Using the listing, copy each whole line that features "destruct".

☆ ☆ ☆ ☆ ☆ ☆ ☆

Lemma triple_fill_between accepts x y1 y2 color label :
  triple (inside output_dir w0 1) (plt_fill_between accepts x y1 y2 color label)
         (fun _ => inside output_dir w0 1) passing.
Proof.
  unfold plt_fill_between.
  destruct ((index_len x =? length y1)%nat && (index_len x =? length y2)%nat).
  - apply triple_draw.
  - intros w HP. right. exact HP.
Qed.

Lemma triple_savefig (name : string) :
  In name plot_names ->
  triple (inside output_dir w0 1) (plt_savefig (output_dir ++ name))
         (fun _ => inside output_dir w0 1) passing.
Proof.
  intros Hname w HP. unfold plt_savefig.
  destruct (bool_decide _); [right; exact HP|].
  destruct (_ || _); [|right; exact HP].
  destruct HP as (Hd & Hf & opened & Hlen & Hfig).
  destruct opened as [|fig [|g opened]]; try discriminate.
  rewrite Hfig. cbn [dirs files figures hd app inside].
  split; [exact Hd|]. split.
  - intros path Hpath. cbn [files].
    rewrite lookup_insert_ne by (apply not_eq_sym, Hpath, Hname).
    apply Hf. exact Hpath.
  - exists [fig]. split; reflexivity.
Qed.

Lemma triple_close :
  triple (inside output_dir w0 1) plt_close (fun _ => inside output_dir w0 0) passing.
Proof.
  intros w (Hd & Hf & opened & Hlen & Hfig).
  destruct opened as [|fig [|g opened]]; try discriminate.
  unfold plt_close. rewrite Hfig. cbn.
  split; [exact Hd|]. split; [exact Hf|]. exists []. split; reflexivity.
Qed.
(** A store that holds two inputs and their batch next to an encoder
    with a table of two rows. *)
Definition batch_store : heap Z := store 2 2 x2 ++ [x3; cat0 x2 x3].

(** A second encoder, built by [init d_model k] in the store the first
    one left, and the store after both constructions. *)
Definition encoder2 (d_model : nat) : Encoder Z :=
  mkEncoder (mkBlock [8] shift_forward) (mkBlock [9] shift_forward)
    (mkLayerNorm d_model 10 11) (mkLayerNorm d_model 12 13) 14.

Definition store2 (d_model k : nat) (x : Tensor Z) : heap Z :=
  store d_model k x
  ++ [mkTensor [1; d_model] (replicate d_model 100%Z);
      mkTensor [1; d_model] (replicate d_model 1000%Z);
      mkTensor [d_model] (replicate d_model 1%Z);
      mkTensor [d_model] (replicate d_model 0%Z);
      mkTensor [d_model] (replicate d_model 1%Z);
      mkTensor [d_model] (replicate d_model 0%Z);
      table k d_model].

(** A tensor of rank 1. *)
Definition x4 : Tensor Z := mkTensor [2] [1; 2]%Z.

(** One position with three features. *)
Definition x5 : Tensor Z := mkTensor [1; 1; 3] [1; 2; 3]%Z.

(** Construct an encoder in a store that already holds the input, then
    run the forward pass on that input. *)
Definition run (d_model k : nat) (x : Tensor Z) : result loc * heap Z :=
  match init d_model k [x] with
  | (Ok self, h) => forward self 0 h
  | (Raise e, h) => (Raise e, h)
  end.

Definition run_value (d_model k : nat) (x : Tensor Z) : result (Tensor Z) :=
  deref (run d_model k x).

☆ ☆ ☆ ☆ ☆ ☆ ☆

• _EXERCISE ANSWER_
  destruct ((index_len x =? length y1)%nat && (index_len x =? length y2)%nat).
  destruct (bool_decide _); [right; exact HP|].
  destruct (_ || _); [|right; exact HP].
  destruct HP as (Hd & Hf & opened & Hlen & Hfig).
  destruct opened as [|fig [|g opened]]; try discriminate.
  destruct opened as [|fig [|g opened]]; try discriminate.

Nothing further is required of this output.